Funerals and family filled our Fourth of July weekend. Yes, I did say funerals. Two aunts died this spring. Both lived hours away from family burial plots in the farming district of upstate New York. Since few could afford to travel the distance twice, the families planned the funerals on Saturday and Sunday. Various family members flew or drove from Arkansas, Maine, California, Arizona, Colorado, Virginia and Maryland.
Arriving after dark, my husband said, “I think we just passed Susie’s place.”
I looked for the one-story ranch where my grandparents lived that came next. Through the dark, I saw a shop, a two-story house, a couple of country stores and a lot more trees than I remembered. “I don’t think we passed it.”
I searched for a familiar shape until I concluded, “You’re right. We must have passed Susie’s place.” We drove back and found her house.
The next morning, I saw the major overhaul on the farm since we buried my father 14 years ago. Country stores and houses had been added. It startled me to realize that not only had my dad’s childhood home burned down, but the huge pine tree in front of it had been totally removed and the basement foundation filled and seeded with grass. I saw no trace of the old farmhouse. Only the lilacs remained. It had grown way beyond the sheltering arbor where we once camped.
Many familiar sites had changed. The two-story K-12 Jasper school where my mother, sister and brother had graduated looked the same. However, last year’s flash flood had pushed four feet of water into the classrooms just before school began. The district reopened another closed school building for classes last year. Jasper Central sat silent for the first time since the 1940s. I heard rumors of the possible destruction of my old alma mater.
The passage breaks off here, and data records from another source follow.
(* ===== verification/Connector.v ===== *)
(** Model of [src/pkg/sshproxy/connector.go]: from a bound External target to an authenticated
    upstream SSH transport.  The network and the SSH client of [golang.org/x/crypto/ssh] are the
    class [SSHClient]; what the connector opens and closes is a log. *)

From S2P Require Import Prelude GoStrings GoStrconv GoNet Kube Target Authn AccessStore AccessResolver.

(** Parsed signing keys, dialling, deadlines and the client handshake.  [hostKeyOf] is the key the
    server proved to own during the handshake. *)
Class SSHClient `{SSHKeys} := {
  Signer : Type;
  ParsePrivateKey : string → result Signer;
  RawConn : Type;
  SSHConn : Type;
  DialTCP : string → result RawConn;
  SetDeadline : RawConn → option error;
  ClearDeadline : RawConn → option error;
  hostKeyOf : SSHConn → PublicKey;
  IsDNS1123Subdomain : string → bool;
}.

Section Connector.
Context `{SSHClient}.

(** ** Authentication and trust material *)

(** [PublicKeys(signers...)], or [RetryableAuthMethod(PasswordCallback(...), maxTries)] with the
    passwords the callback walks through. *)
Inductive AuthMethod :=
| PublicKeys (signers : list Signer)
| RetryablePasswords (passwords : list string) (maxTries : nat).

(** Call number [next] of the password callback: an index out of range panics. *)
Definition passwordCallback (passwords : list string) (next : nat) : result string :=
  match passwords !! next with
  | Some password => Ok password
  | None => Err (EPanic "index out of range")
  end.

(** [RetryableAuthMethod] runs its method again after a failure: at most [maxTries] times in one use,
    and without a bound when [maxTries] is not positive.  [tries] is the number of runs so far. *)
Definition retry_allows (maxTries tries : nat) : bool := bool_decide (maxTries = 0) || bool_decide (tries < maxTries).

Definition HostKeyCallback : Type := PublicKey → option error.

Record ClientConfig := mkClientConfig {
  cc_User : string;
  cc_Auth : list AuthMethod;
  cc_HostKeyCallback : HostKeyCallback;
}.

(** [NewClientConn]: an argument, with its contract stated at the theorem that needs it. *)
Context (NewClientConn : RawConn → string → ClientConfig → result SSHConn).
(** The [Source] interface. *)
Context (Get : AccessGetter) (SourceSecretValue : string → LocalSecretKeyRef → result string).

Definition findEndpoint (endpoints : list AccessEndpoint) (name : string) : option AccessEndpoint :=
  find_first (fun e => bool_decide (ep_Name e = name)) endpoints.

Definition splitLines (value : string) : list string :=
  filter (fun line => line ≠ "") (TrimSpace <$> Split value LF).

Definition endpointAddress (endpoint : AccessEndpoint) : result string :=
  if negb (ParseIP_ok (ep_Address endpoint)) && negb (IsDNS1123Subdomain (ep_Address endpoint))
  then Err (Errorf "address must be a DNS name or IP" [])
  else Ok (JoinHostPort (ep_Address endpoint) (Itoa (ep_Port endpoint))).

(** Append the value of every reference, the loops over [...From]. *)
Definition append_refs (namespace : string) (f : string → list string) (acc : list string)
    (refs : list LocalSecretKeyRef) : result (list string) :=
  foldM (fun acc ref => value ← SourceSecretValue namespace ref; Ok (acc ++ f value)) acc refs.

Definition parse_all {A} (parse : string → result A) (format : string) (values : list string)
    : result (list A) :=
  foldM (fun acc value => match parse value with
                          | Err e => Err (Wrapf format [] e)
                          | Ok a => Ok (acc ++ [a])
                          end) [] values.

Definition authMethod (namespace : string) (endpoint : AccessEndpoint) : result AuthMethod :=
  if bool_decide (0 < length (ep_PrivateKeys endpoint)) ||
     bool_decide (0 < length (ep_PrivateKeysFrom endpoint))
  then
    privateKeys ← append_refs namespace (fun v => [v]) (ep_PrivateKeys endpoint)
                    (ep_PrivateKeysFrom endpoint);
    signers ← parse_all ParsePrivateKey "parse private key: %w" privateKeys;
    Ok (PublicKeys signers)
  else
    passwords ← append_refs namespace (fun v => [v]) (ep_Passwords endpoint) (ep_PasswordsFrom endpoint);
    Ok (RetryablePasswords passwords (length passwords)).

Definition hostKeyCallback (namespace : string) (endpoint : AccessEndpoint) : result HostKeyCallback :=
  if ep_InsecureSkipVerification endpoint then Ok (fun _ => None)
  else
    lines ← append_refs namespace splitLines (ep_PublicKeys endpoint) (ep_PublicKeysFrom endpoint);
    keys ← parse_all ParseAuthorizedKey "parse public key: %w" lines;
    if bool_decide (length keys = 0)
    then Err (Errorf "at least one public key is required unless insecureSkipVerification is true" [])
    else Ok (fun presented =>
      if existsb (fun expected => bool_decide (MarshalKey expected = MarshalKey presented)) keys
      then None
      else Some (Errorf "upstream host key %s is not pinned" [FingerprintSHA256 presented])).

Record endpointConfig := mkEndpointConfig {
  cfg_address : string;
  cfg_auth : AuthMethod;
  cfg_hostKey : HostKeyCallback;
}.

Definition wrap_endpoint {A} (what : string) (endpoint : AccessEndpoint) (r : result A) : result A :=
  match r with
  | Ok a => Ok a
  | Err e => Err (Wrapf ("load endpoint %q " +:+ what +:+ ": %w") [ep_Name endpoint] e)
  end.

Definition endpoint_config (namespace : string) (endpoint : AccessEndpoint) : result endpointConfig :=
  address ← wrap_endpoint "address" endpoint (endpointAddress endpoint);
  auth ← wrap_endpoint "authentication" endpoint (authMethod namespace endpoint);
  hostKey ← wrap_endpoint "host keys" endpoint (hostKeyCallback namespace endpoint);
  Ok (mkEndpointConfig address auth hostKey).

(** ** [Connect] *)

Inductive netEffect :=
| Dialed (raw : RawConn) (address : string)
| RawClosed (raw : RawConn)
| HandshakeDone (raw : RawConn) (conn : SSHConn) (config : ClientConfig)
| SSHClosed (conn : SSHConn).

Definition resolveEndpoint (tgt : option Target) : result (AccessEndpoint * endpointConfig) :=
  bound ← parseTarget tgt;
  access ← match Get (bt_Namespace bound) (bt_Access bound) with
           | Ok access => Ok access
           | Err e => Err (Wrapf "get External Access: %w" [] e)
           end;
  if bool_decide (acc_UID access ≠ bt_AccessUID bound) ||
     bool_decide (acc_Generation access ≠ bt_Generation bound)
  then Err (EStatus Conflict "external Access %s/%s changed after target resolution"
              [bt_Namespace bound; bt_Access bound])
  else if bool_decide (spec_Type (acc_Spec access) ≠ AccessTypeExternal)
  then Err (Errorf "access %s/%s is not External" [bt_Namespace bound; bt_Access bound])
  else match findEndpoint (spec_Endpoints (acc_Spec access)) (bt_Endpoint bound) with
       | None => Err (Errorf "endpoint %q no longer exists in Access %s/%s"
                        [bt_Endpoint bound; bt_Namespace bound; bt_Access bound])
       | Some endpoint =>
           config ← endpoint_config (acc_Namespace access) endpoint;
           Ok (endpoint, config)
       end.

Definition Connect (tgt : option Target) : result SSHConn * list netEffect :=
  match resolveEndpoint tgt with
  | Err e => (Err e, [])
  | Ok (endpoint, config) =>
      match DialTCP (cfg_address config) with
      | Err e => (Err (Wrapf "dial endpoint %q: %w" [ep_Name endpoint] e), [])
      | Ok conn =>
          let log := [Dialed conn (cfg_address config)] in
          match SetDeadline conn with
          | Some e => (Err (Wrapf "set endpoint %q handshake deadline: %w" [ep_Name endpoint] e),
                       log ++ [RawClosed conn])
          | None =>
              let client := mkClientConfig (ep_Username endpoint) [cfg_auth config] (cfg_hostKey config) in
              match NewClientConn conn (cfg_address config) client with
              | Err e => (Err (Wrapf "authenticate endpoint %q: %w" [ep_Name endpoint] e),
                          log ++ [RawClosed conn])
              | Ok sshConn =>
                  let log := log ++ [HandshakeDone conn sshConn client] in
                  match ClearDeadline conn with
                  | Some e => (Err (Wrapf "clear endpoint %q handshake deadline: %w"
                                      [ep_Name endpoint] e), log ++ [SSHClosed sshConn])
                  | None => (Ok sshConn, log)
                  end
              end
          end
      end
  end.
End Connector.

(** ** What a connection rests on *)

Section Pinned.
Context `{SSHClient} (NewClientConn : RawConn → string → ClientConfig → result SSHConn).
Context (Get : AccessGetter) (SourceSecretValue : string → LocalSecretKeyRef → result string).

(** A value the endpoint declares, inline or through a Secret of the Access's namespace. *)
Definition declared (namespace : string) (f : string → list string) (inline : list string)
    (refs : list LocalSecretKeyRef) (v : string) : Prop :=
  v ∈ inline ∨ ∃ ref value, ref ∈ refs ∧ SourceSecretValue namespace ref = Ok value ∧ v ∈ f value.

Lemma append_refs_declared ns f acc refs vs v :
  append_refs SourceSecretValue ns f acc refs = Ok vs → v ∈ vs → declared ns f acc refs v.
Proof.
  unfold append_refs. revert acc. induction refs as [|ref refs IH]; intros acc; simpl.
  - intros [= <-] Hv. by left.
  - rewrite result_bind_Ok. intros (acc' & Hacc & Hrest) Hv.
    apply result_bind_Ok in Hacc as (value & Hval & [= <-]).
    destruct (IH _ Hrest Hv) as [Hin|(ref' & value' & Hr & Hs & Hin)].
    + apply elem_of_app in Hin as [Hin|Hin]; [by left|right].
      exists ref, value. split_and!; [left|done|done].
    + right. exists ref', value'. split_and!; [by right|done|done].
Qed.

Lemma parse_all_spec {A} (parse : string → result A) fmt vs rs r :
  parse_all parse fmt vs = Ok rs → r ∈ rs → ∃ v, v ∈ vs ∧ parse v = Ok r.
Proof.
  unfold parse_all. cut (∀ acc, foldM (fun acc value => match parse value with
      | Err e => Err (Wrapf fmt [] e) | Ok a => Ok (acc ++ [a]) end) acc vs = Ok rs → r ∈ rs →
      r ∈ acc ∨ ∃ v, v ∈ vs ∧ parse v = Ok r).
  { intros Hgen Hf Hr. destruct (Hgen [] Hf Hr) as [Hin|?]; [by apply elem_of_nil in Hin|done]. }
  induction vs as [|v vs IH]; intros acc; simpl; [intros [= ->] ?; by left|].
  destruct (parse v) as [a|e] eqn:Hp; simpl; [|done]. intros Hf Hr.
  destruct (IH _ Hf Hr) as [[Hin|Hin%list_elem_of_singleton]%elem_of_app|(w & Hw & Hpw)].
  - by left.
  - subst. right. exists v. split; [left|done].
  - right. exists w. split; [by right|done].
Qed.

(** The credentials an authentication method offers are the endpoint's own.  Every password that the
    callback hands out is declared; it hands out one exactly for the first calls, as many as there are
    passwords, and panics after them; and an endpoint that declares a password has one for every run
    that one use of the method makes. *)
Definition auth_declared (namespace : string) (e : AccessEndpoint) (auth : AuthMethod) : Prop :=
  match auth with
  | PublicKeys signers => ∀ signer, signer ∈ signers → ∃ v,
      declared namespace (fun v => [v]) (ep_PrivateKeys e) (ep_PrivateKeysFrom e) v ∧
      ParsePrivateKey v = Ok signer
  | RetryablePasswords passwords maxTries =>
      (∀ next v, passwordCallback passwords next = Ok v →
         declared namespace (fun v => [v]) (ep_Passwords e) (ep_PasswordsFrom e) v) ∧
      (∀ next, is_ok (passwordCallback passwords next) = true ↔ next < length passwords) ∧
      (ep_Passwords e ≠ [] ∨ ep_PasswordsFrom e ≠ [] →
         ∀ next, retry_allows maxTries next = true → is_ok (passwordCallback passwords next) = true)
  end.

Lemma append_refs_length ns f acc refs vs :
  (∀ v, f v ≠ []) → append_refs SourceSecretValue ns f acc refs = Ok vs →
  acc ≠ [] ∨ refs ≠ [] → vs ≠ [].
Proof.
  intros Hf. unfold append_refs. revert acc. induction refs as [|ref refs IH]; intros acc; simpl.
  - intros [= <-] [?|?]; done.
  - rewrite result_bind_Ok. intros (acc' & Hacc & Hrest) _.
    apply result_bind_Ok in Hacc as (value & _ & [= <-]).
    apply (IH _ Hrest). left. specialize (Hf value). destruct acc; [done|]. by simpl.
Qed.

Lemma passwordCallback_ok passwords next :
  is_ok (passwordCallback passwords next) = true ↔ next < length passwords.
Proof.
  unfold passwordCallback. rewrite <-lookup_lt_is_Some. destruct (passwords !! next) as [v|]; split; try done.
Qed.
On our way to our final family funeral meal, (the extended family ate several meals together), we passed through the small village of Freeman. As a baby I attended my first Day Vacation Bible School there in a playpen. Memories of the little white, country church with its tall steeple flooded me as we entered the village. I anticipated seeing the church again.
It was gone. In its place sat a house and car. Nothing remained of the auditorium where I learned to sing ”Jesus Loves Me,” the stage where I proudly recited my lines in childrens’ programs, or the pew where I sat beside my grandmother wiping away tears the Sunday after my other grandfather had died. Only pictures in albums and fleeting memories in aging minds remain of the church my dad once painted.
I knew from previous visits home that familiar features disappear. One visit we drove around the area to show spouses where we lived only to repeatedly discover, “Wait, it’s gone! It burnt down.”
With my aunts’ years reaching to their ninth decades, and reports of declining health, we knew we would not have them forever. We saw it in their Facebook pictures.
I already knew that the little church in Freeman struggled to stay active. Still, I expected it to be there – someone would come along with a vision for the little white church in the vale. I never imagined my grandparents’ house would ever rise above one story. I never considered losing the huge pine tree.
Reality check: believers left and built a bigger church on top of the hill. The growing family added a second story. The tree succumbed to old age. A flash flood damaged small and large buildings including our school. I can’t go home. It’s all gone. An end of an era. These changes and more leave only my own fading memories from childhood. This weekend of funerals we memorialized my two aunts’ lives, but I also put to rest the idea of my being able to “go home” again.